Sacrifice is more than just "giving something up for something else". It's taking the needs, wants, desires and hopes of someone else and putting them before your own. It's doing something very hard, with the hope of a great reward in the end. Sacrifice is never easy, but they say its worth it. I have only gone through 20 years of parenting. I have many more to go...on through eternity, so I cannot refute or substantiate what people say is "worth it". All I can do is go off my feelings and experiences day to day. Some days the hugs, kisses and smiles are more than I need to keep going.
"I love you, mom"
"Your my hero, mom"
"I don't want to go because I want to be here with you, mom"
"I want to be just like you someday, mom"
Some days I sit and cry a bit and try to remember exactly who I was before I started this journey and who I have become while on this path. Some days I feel like a nobody, and some days I feel like a true hero.
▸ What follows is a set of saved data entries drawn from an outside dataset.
(** C6, as the code has it.  When the files pass validation and three.js
    builds the cube scene, the callback receives 10, 20, 40 (for a supported
    format), 50, 70, 85, then 50 again from [exportSceneToFormat], and 100 when
    the export succeeds: every value lies in [0, 100], and the sequence is not
    increasing. *)
Theorem C6_progress_falls_back_to_50 (files : list File) (outputFormat : string)
    (scene : Scene) :
  8 <= length files ->
  forallb (fun file => prefix "image/" (file_type file)) files = true ->
  createCubeScene = inr scene ->
  let log :=
    fst (convertPhotogrammetry Math_sin Math_cos toUpperCase sample Scene createCubeScene
           exportAsGLB exportAsGLTF exportAsOBJ exportAsSTL exportAsDAE (list nat)
           files outputFormat recording []) in
  Forall (fun p => p <= 100) log
  /\ (exists pre post : list nat, log = pre ++ [85; 50] ++ post)
  /\ ~ increasing log.
Proof.
  intros Hlen Himg Hscene log. subst log.
  fold convert'. rewrite (convert_log files outputFormat Hlen Himg).
  destruct (includes (toUpperCase outputFormat)) as [format|];
    rewrite generate_log, Hscene;
    destruct (snd (exportScene' (list nat) scene _ [])).
  - split; [repeat constructor; lia|]. split.
    + exists [10; 20; 40; 50; 70], []. reflexivity.
    + intros H. specialize (H 5 6). simpl in H. lia.
  - split; [repeat constructor; lia|]. split.
    + exists [10; 20; 40; 50; 70], [100]. reflexivity.
    + intros H. specialize (H 5 6). simpl in H. lia.
  - split; [repeat constructor; lia|]. split.
    + exists [10; 20; 50; 70], []. reflexivity.
    + intros H. specialize (H 4 5). simpl in H. lia.
  - split; [repeat constructor; lia|]. split.
    + exists [10; 20; 50; 70], [100]. reflexivity.
    + intros H. specialize (H 4 5). simpl in H. lia.
Qed.

(** C10, as amended.  A call of the entry point with fewer than 8 files, or
    with a file whose type does not start with "image/", throws and produces
    no output, and nothing has run but the first notification, 10.  When
    there is no progress callback, or the callback returns from that
    notification, the error's message is "Photogrammetry conversion failed: "
    followed by the reason; when the callback throws, the call throws what the
    callback threw, without the prefix: the notification comes before the
    [try] block. *)
Theorem C10_invalid_input_is_rejected (World : Type) (files : list File)
    (outputFormat : string) (options : Image2D3DOptions World) (w : World) :
  length files < 8
  \/ Exists (fun file => prefix "image/" (file_type file) = false) files ->
  let run :=
    convertPhotogrammetry Math_sin Math_cos toUpperCase sample Scene createCubeScene
      exportAsGLB exportAsGLTF exportAsOBJ exportAsSTL exportAsDAE World
      files outputFormat options w in
  let first := notify World options 10 w in
  (exists e : exn, snd run = inl e)
  /\ fst run = fst first
  /\ (snd first = inr tt ->
      exists reason : string,
        snd run = inl (Error ("Photogrammetry conversion failed: " ++ reason)%string)
        /\ (reason = "Please provide at least 8 images for photogrammetry"
            \/ reason = "All files must be valid image files"))
  /\ (forall e : exn, snd first = inl e -> snd run = inl e).
Proof.
  intros Hbad. cbv zeta.
  unfold convertPhotogrammetry, try_catch, bind, ret, throw.
  destruct (notify World options 10 w) as [w1 [e1|[]]]; cbn [fst snd].
  { split; [now exists e1|]. split; [reflexivity|].
    split; [discriminate | intros e He; now injection He as ->]. }
  destruct (length files <? 8) eqn:Hlen; cbn [fst snd message_of].
  - split; [eexists; reflexivity|]. split; [reflexivity|].
    split; [|discriminate].
    intros _. eexists. split; [reflexivity | left; reflexivity].
  - assert (Himg : forallb (fun file => prefix "image/" (file_type file)) files = false).
    { destruct Hbad as [Hlt|Hex]; [apply Nat.ltb_ge in Hlen; lia|].
      apply Exists_exists in Hex. destruct Hex as (file & Hin & Hty).
      destruct (forallb _ files) eqn:Hall; [|reflexivity].
      rewrite forallb_forall in Hall. specialize (Hall file Hin). congruence. }
    rewrite Himg. cbn [negb fst snd message_of].
    split; [eexists; reflexivity|]. split; [reflexivity|].
    split; [|discriminate].
    intros _. eexists. split; [reflexivity | right; reflexivity].
Qed.

End ServiceFacts.

Lemma C1_returned_blob_is_the_cube_export_witness :
  (8 <= length SampleHost.eight_images
   /\ forallb (fun file => prefix "image/" (file_type file)) SampleHost.eight_images = true
   /\ 8 <= length SampleHost.twenty_five_images
   /\ forallb (fun file => prefix "image/" (file_type file)) SampleHost.twenty_five_images
      = true)
  /\ returns_normally recording
  /\ snd (SampleHost.convert SampleHost.eight_images "glb")
     = snd (SampleHost.convert SampleHost.twenty_five_images "glb").
Proof.
  assert (H8 : 8 <= length SampleHost.eight_images) by (simpl; lia).
  assert (Himg : forallb (fun file => prefix "image/" (file_type file))
                   SampleHost.eight_images = true) by reflexivity.
  assert (H25 : 8 <= length SampleHost.twenty_five_images) by (simpl; lia).
  assert (Himg' : forallb (fun file => prefix "image/" (file_type file))
                    SampleHost.twenty_five_images = true) by reflexivity.
  pose proof (C1_returned_blob_is_the_cube_export
                SampleHost.Math_sin SampleHost.Math_cos SampleHost.toUpperCase
                SampleHost.sample SampleHost.Scene SampleHost.createCubeScene
                (SampleHost.exportAs "model/gltf-binary")
                (SampleHost.exportAs "application/json")
                (SampleHost.exportAs "text/plain")
                (SampleHost.exportAs "model/stl")
                (SampleHost.exportAs "model/vnd.collada+xml")
                (list nat) SampleHost.eight_images SampleHost.twenty_five_images
                [] [] "glb" recording [] [] H8 Himg H25 Himg') as T.
  cbv zeta in T.
  split; [repeat split; assumption|]. split; [exact recording_returns|].
  apply (proj1 T recording_returns).
Defined.

Lemma C6_progress_falls_back_to_50_witness :
  8 <= length SampleHost.eight_images
  /\ forallb (fun file => prefix "image/" (file_type file)) SampleHost.eight_images = true
  /\ SampleHost.createCubeScene = inr tt
  /\ Forall (fun p => p <= 100) (fst (SampleHost.convert SampleHost.eight_images "glb"))
  /\ ~ increasing (fst (SampleHost.convert SampleHost.eight_images "glb")).
Proof.
  assert (H8 : 8 <= length SampleHost.eight_images) by (simpl; lia).
  assert (Himg : forallb (fun file => prefix "image/" (file_type file))
                   SampleHost.eight_images = true) by reflexivity.
  pose proof (C6_progress_falls_back_to_50
                SampleHost.Math_sin SampleHost.Math_cos SampleHost.toUpperCase
                SampleHost.sample SampleHost.Scene SampleHost.createCubeScene
                (SampleHost.exportAs "model/gltf-binary")
                (SampleHost.exportAs "application/json")
                (SampleHost.exportAs "text/plain")
                (SampleHost.exportAs "model/stl")
                (SampleHost.exportAs "model/vnd.collada+xml")
                SampleHost.eight_images "glb" tt H8 Himg eq_refl) as T.
  cbv zeta in T.
  split; [exact H8|]. split; [exact Himg|]. split; [reflexivity|].
  split; [apply T | apply T].
Defined.

Lemma C10_invalid_input_is_rejected_witness :
  length (firstn 7 SampleHost.eight_images) < 8
  /\ fst (SampleHost.convert (firstn 7 SampleHost.eight_images) "glb") = [10]
  /\ exists reason : string,
       snd (SampleHost.convert (firstn 7 SampleHost.eight_images) "glb")
       = inl (Error ("Photogrammetry conversion failed: " ++ reason)%string)
       /\ (reason = "Please provide at least 8 images for photogrammetry"
           \/ reason = "All files must be valid image files").
Proof.
  assert (H : length (firstn 7 SampleHost.eight_images) < 8) by (simpl; lia).
  pose proof (C10_invalid_input_is_rejected
                SampleHost.Math_sin SampleHost.Math_cos SampleHost.toUpperCase
                SampleHost.sample SampleHost.Scene SampleHost.createCubeScene
                (SampleHost.exportAs "model/gltf-binary")
                (SampleHost.exportAs "application/json")
                (SampleHost.exportAs "text/plain")
                (SampleHost.exportAs "model/stl")
                (SampleHost.exportAs "model/vnd.collada+xml")
                (list nat) (firstn 7 SampleHost.eight_images) "glb" recording []
                (or_introl H)) as T.
  cbv zeta in T. destruct T as (_ & Hlog & Hreason & _).
  split; [exact H|]. split; [exact Hlog|]. apply Hreason. reflexivity.
Defined.

(** C10, as the specification states it, fails: with a progress callback that
    throws, a call without any file throws what the callback threw, and the
    message has no prefix. *)
Lemma C10_invalid_input_is_rejected_counterexample :
  length (@nil File) < 8
  /\ convertPhotogrammetry SampleHost.Math_sin SampleHost.Math_cos SampleHost.toUpperCase
       SampleHost.sample SampleHost.Scene SampleHost.createCubeScene
       (SampleHost.exportAs "model/gltf-binary") (SampleHost.exportAs "application/json")
       (SampleHost.exportAs "text/plain") (SampleHost.exportAs "model/stl")
       (SampleHost.exportAs "model/vnd.collada+xml")
       (list nat) [] "glb" (throwing "boom") []
     = ([10], inl (Error "boom"))
  /\ prefix "Photogrammetry conversion failed: " "boom" = false.
Proof. split; [simpl; lia|]. split; reflexivity. Qed.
Of course it depends on the day.
"I hate you!"
"Why can't you just let me do it my way?"
"Your so nosey mom!"
"You don't get it mom, you just don't!"
Since having my last child, I have had time to think a lot about what my own future holds. I know I have so many more years of patching up skinned knees, parent teacher conferences, ice cream trucks and giggles over the antics of a sly little boy, but I also know that someday my own needs will come first simply because everyone else will be gone. They will have their own dreams to tend to, while I will left with myself. What do I want to do? Who do I want to be? It has morphed over the years and continues to do so. I will figure it out and one day I will be able to post about it, until then I wade through some serious laundry, noisy days, friends, sky high grocery bills and day to day stress. While I do it I will try to remember that this too is a dream. The dream of this home full of little feet, happy smiles, happy laughter and soft tears. This too is a dream and even though its been realized, its not nearly complete. It never will be. It will march on with me while I add to it other dreams.
Dreams do come true, I tell people all the time. Sometimes we just don't recognize it for what it is, sometimes we do....have you?